Monday, December 14, 2009

Entreat me not to leave thee or to return from following after thee

After their marriage in July 1951, they moved into “rooms”, a common enough experience for a young married couple at the time. Maintaining modesty while edging past your neighbour on the landing was excruciating. There was little privacy for a shy and virginal couple to get to know each other. Despite this, by the Spring of 1952, she was pregnant. They were now desperate to have their own front door but they needed somewhere with premises for his business. Not just as simple as renting a two-up, two-down.

In the Summer, they found a farmhouse. Enough space for a growing family and the business. It was cold, even in August and had no electricity or indoor sanitation. They made a hard decision and went for it. It would need a couple of months of work to make it habitable but by the time the baby arrived, they would be in. A warm kitchen with a range, one bedroom that would serve and the sitting room with a cosy inglenook. The rest would come in time.

They couldn’t afford the rent on the house and the rooms so they each moved back with their parents while the work was done. Every day when work finished, he started all over again to plumb cold water into the house and to connect mains electricity. They reckoned that it would be alright by the end of October. The baby was due on October 19th and they would be ready to move in by the time she was out of hospital. A touch of impatience brought the baby in early October. In between rushing up and down to the hospital he struggled to have everything ready to move in but it wasn’t right. She came home and went back to her mother to wait. Gradually, through November, he made it habitable and moved his possessions in and camped praying the house would warm up to bring his family home. Every day, she would push the pram up the hill and check it out as the small pieces of furniture arrived.

Eventually, the range was reliable and would stay in all night. Masonry stopped falling down the inglenook and the sitting room was marginally warmer than the outside world. There was still frost on the inside of the bedroom window but hot water bottles in the bed and the 2-bar on for thirty minutes before bedtime made getting to bed a short but acceptable dash. It was a cold and dampish Autumn, like most years. Perhaps a bit colder.

They set a date to move back in together. Friday 28th November. He made arrangements to get help with the business so that he could finish early and, with the Morris 8 loaded to the brim, he took all her clothes, linen and the baby’s layette. It was very cold and overcast, a miserable day but, at least, not raining. His parents were there so that there was tea, ham sandwiches and cake when she arrived. She said she could push the pram up the hill and would be there within the hour. The baby was wrapped up well. Anyway, it didn’t seem as cold now.

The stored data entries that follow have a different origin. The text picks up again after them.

(** One component: its phase is the observed one, the flags follow. *)
Lemma returns_check_component r pr stageName cs k : jobs_exclusive →
  returns w (check_component r env pr stageName cs k)
    (λ '(cs', k'), cs_Name cs' = cs_Name cs ∧ cs_Phase cs' = observed pr stageName cs ∧
       k_allSucceeded k' = k_allSucceeded k && componentTerminal (cs_Phase cs) ∧
       flagged (cs_Phase cs') k k').
Proof.
  intros Hex. unfold check_component, observed.
  destruct (componentTerminal (cs_Phase cs)) eqn:Ht.
  { destruct (cs_Phase cs) eqn:Hp; try done; apply returns_ret; rewrite Hp; unfold flagged; simpl;
      rewrite ?andb_true_r, ?orb_false_r, ?orb_true_r; done. }
  set (name := componentJobName pr stageName (cs_Name cs)). cbv zeta.
  assert (returns w (job ← get_job env name;
      match job with
      | None => mret (cs, note_pending k)
      | Some job =>
        exitCode ← extractExitCodeFromJob env name;
        imageID ← extractImageIDFromJob env name;
        check_conditions r env name exitCode (jo_Conditions job)
          (cs, note_image (cs_Name cs) imageID (note_pending k))
      end)
    (λ '(cs', k'), cs_Name cs' = cs_Name cs ∧
       cs_Phase cs' = match w_jobs w !! name with
         | Some j => foldl (condition_verdict (job_exit name)) (cs_Phase cs) (jo_Conditions j)
         | None => cs_Phase cs
         end ∧
       k_allSucceeded k' = k_allSucceeded k && false ∧ flagged (cs_Phase cs') k k')) as H.
  { eapply returns_bind; [apply returns_get_job|]. intros job ->.
    destruct (w_jobs w !! name) as [j|] eqn:Ej.
    - eapply returns_bind; [apply returns_exit_code|]. intros code ->.
      eapply returns_bind; [apply returns_image_id|]. intros image _.
      eapply returns_weaken; [apply returns_check_conditions; eauto|]. intros [cs' k'] (H1 & H2 & H3 & H4).
      by rewrite andb_false_r.
    - apply returns_ret. rewrite andb_false_r. split_and!; [done|done|done|exact (flagged_refl _ k Ht)]. }
  by destruct (cs_Phase cs).
Qed.

(** The whole stage. *)
Lemma returns_check_components r pr stageName comps statuses k : jobs_exclusive →
  statuses_for comps statuses →
  returns w (check_components r env pr stageName comps statuses k)
    (λ '(l, k'), map cs_Name l = map cs_Name statuses ∧
       map cs_Phase l = map (observed pr stageName) statuses ∧
       k_allSucceeded k' = k_allSucceeded k && forallb (λ cs, componentTerminal (cs_Phase cs)) statuses ∧
       k_anyFailedUser k' = k_anyFailedUser k || bool_decide (ComponentPhaseFailedUser ∈ map cs_Phase l) ∧
       k_anyFailedApp k' = k_anyFailedApp k || bool_decide (ComponentPhaseFailedApplication ∈ map cs_Phase l)).
Proof.
  intros Hex Hst. revert k. induction Hst as [|c cs comps statuses Hc Hst IH]; intros k; simpl.
  { apply returns_ret. simpl. by rewrite andb_true_r, !orb_false_r. }
  eapply returns_bind; [by apply returns_check_component|]. intros [cs1 k1] (H1 & H2 & H3 & [H4 H5]).
  eapply returns_weaken; [apply returns_bind with (Φ := λ '(l, k'), map cs_Name l = map cs_Name statuses ∧
       map cs_Phase l = map (observed pr stageName) statuses ∧
       k_allSucceeded k' = k_allSucceeded k1 && forallb (λ cs, componentTerminal (cs_Phase cs)) statuses ∧
       k_anyFailedUser k' = k_anyFailedUser k1 || bool_decide (ComponentPhaseFailedUser ∈ map cs_Phase l) ∧
       k_anyFailedApp k' = k_anyFailedApp k1 || bool_decide (ComponentPhaseFailedApplication ∈ map cs_Phase l));
     [apply IH|]|intros x Hx; exact Hx].
  intros [l k2] (G1 & G2 & G3 & G4 & G5). apply returns_ret. simpl.
  rewrite H1, H2, G1, G2, G3, H3, G4, H4, G5, H5, <-!orb_assoc, andb_assoc, H2.
  split_and!; try done; f_equal; rewrite <-bool_decide_or; apply bool_decide_ext; rewrite elem_of_cons, <-G2;
    by split; (intros [?|?]; [left|right]).
Qed.

(** ** One reconcile of a running stage *)

(** The stored run executes stage [i], and no deadline or cancel intervenes. *)
Record executing_stage (pr : PipelineRun) (spec : PipelineSpec) (i : nat) (st : StageSpec)
    (ss : StageStatus) : Prop := {
  ex_run : w_run w = Some pr;
  ex_phase : s_Phase (pr_Status pr) = PipelineRunPhaseRunning;
  ex_cancel : pr_Cancel pr = false;
  ex_ok : run_ok (pr_Status pr);
  ex_spec : s_ResolvedSpec (pr_Status pr) = Some spec;
  ex_stage : ps_Stages spec !! i = Some st;
  ex_current : current_stage (s_StageStatuses (pr_Status pr)) = Some (i, ss);
  ex_deadline : previewDeadlinePassed (e_now env) pr = false;
}.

As they said their last, fleeting goodbyes, the overcast sky whitened and the first snowflakes started to fall.
“I’ll come back”.
“No, I’ll walk”.
“I’ll come back, please don’t walk”.

She lifted the baby out of the pram and climbed back up the steps into her mother’s house and then went back for the pram. Tears rolling down her face, she hugged the baby, refusing to accept that they would have to stay another day. Her mother and sister silently made up the spare bed.
Outside, the snow swirled and impertinently peered in at the window and fell away mockingly to settle on the ground.
Tea was made and refused.

A squeaky car horn peeped. Outside was the little black car, its tyre tracks the only marks in the snow. With no time to argue or debate, the pram was folded up and bundled into the back of the car. And she was in, still holding the baby tightly. The tiny engine raced as they slipped and slid up the hill. Turning into the yard of the farmhouse, they skated to a halt, home at last.

The in-laws had left the tea on the table and set off for home leaving the young couple and their baby on their own for the first time.

Whither thou goest, I will go; and where thou lodgest, I will lodge.


  1. Your parents? This is a really sweet beginning, I assume they made it.

  2. And they make out like it's a modern phenomenon to 'do up' a house in your spare time. Well done your parents, it must have been hard but hopefully worth it.x

  3. Yes, this is my parents.
    We lived in that house for 15 years. It was ever cold and we always had frost on the inside of the windows in the winter. My father put in HOT water when I was about 10. Rayburns and Agas weren't fashionable and my mother couldn't wait to get her proper electric cooker when we moved. We never did get an indoor lavatory.
    When we moved it was to the home that they built. But, that's another story.
    They were married for just over 30 years. He died in 1982 and she lived until 2002.

  4. These days, people think they are experiencing hardship because they can't afford a new mobile phone. They have no idea how hard life was as a matter of course for ordinary people just after the war. We had an outside loo until I was about 12. Central heating was installed long after I left home at 18. I remember well the chilblains and frost on the inside of my bedroom window. But nobody thought they were suffering hardship. That's how life was then.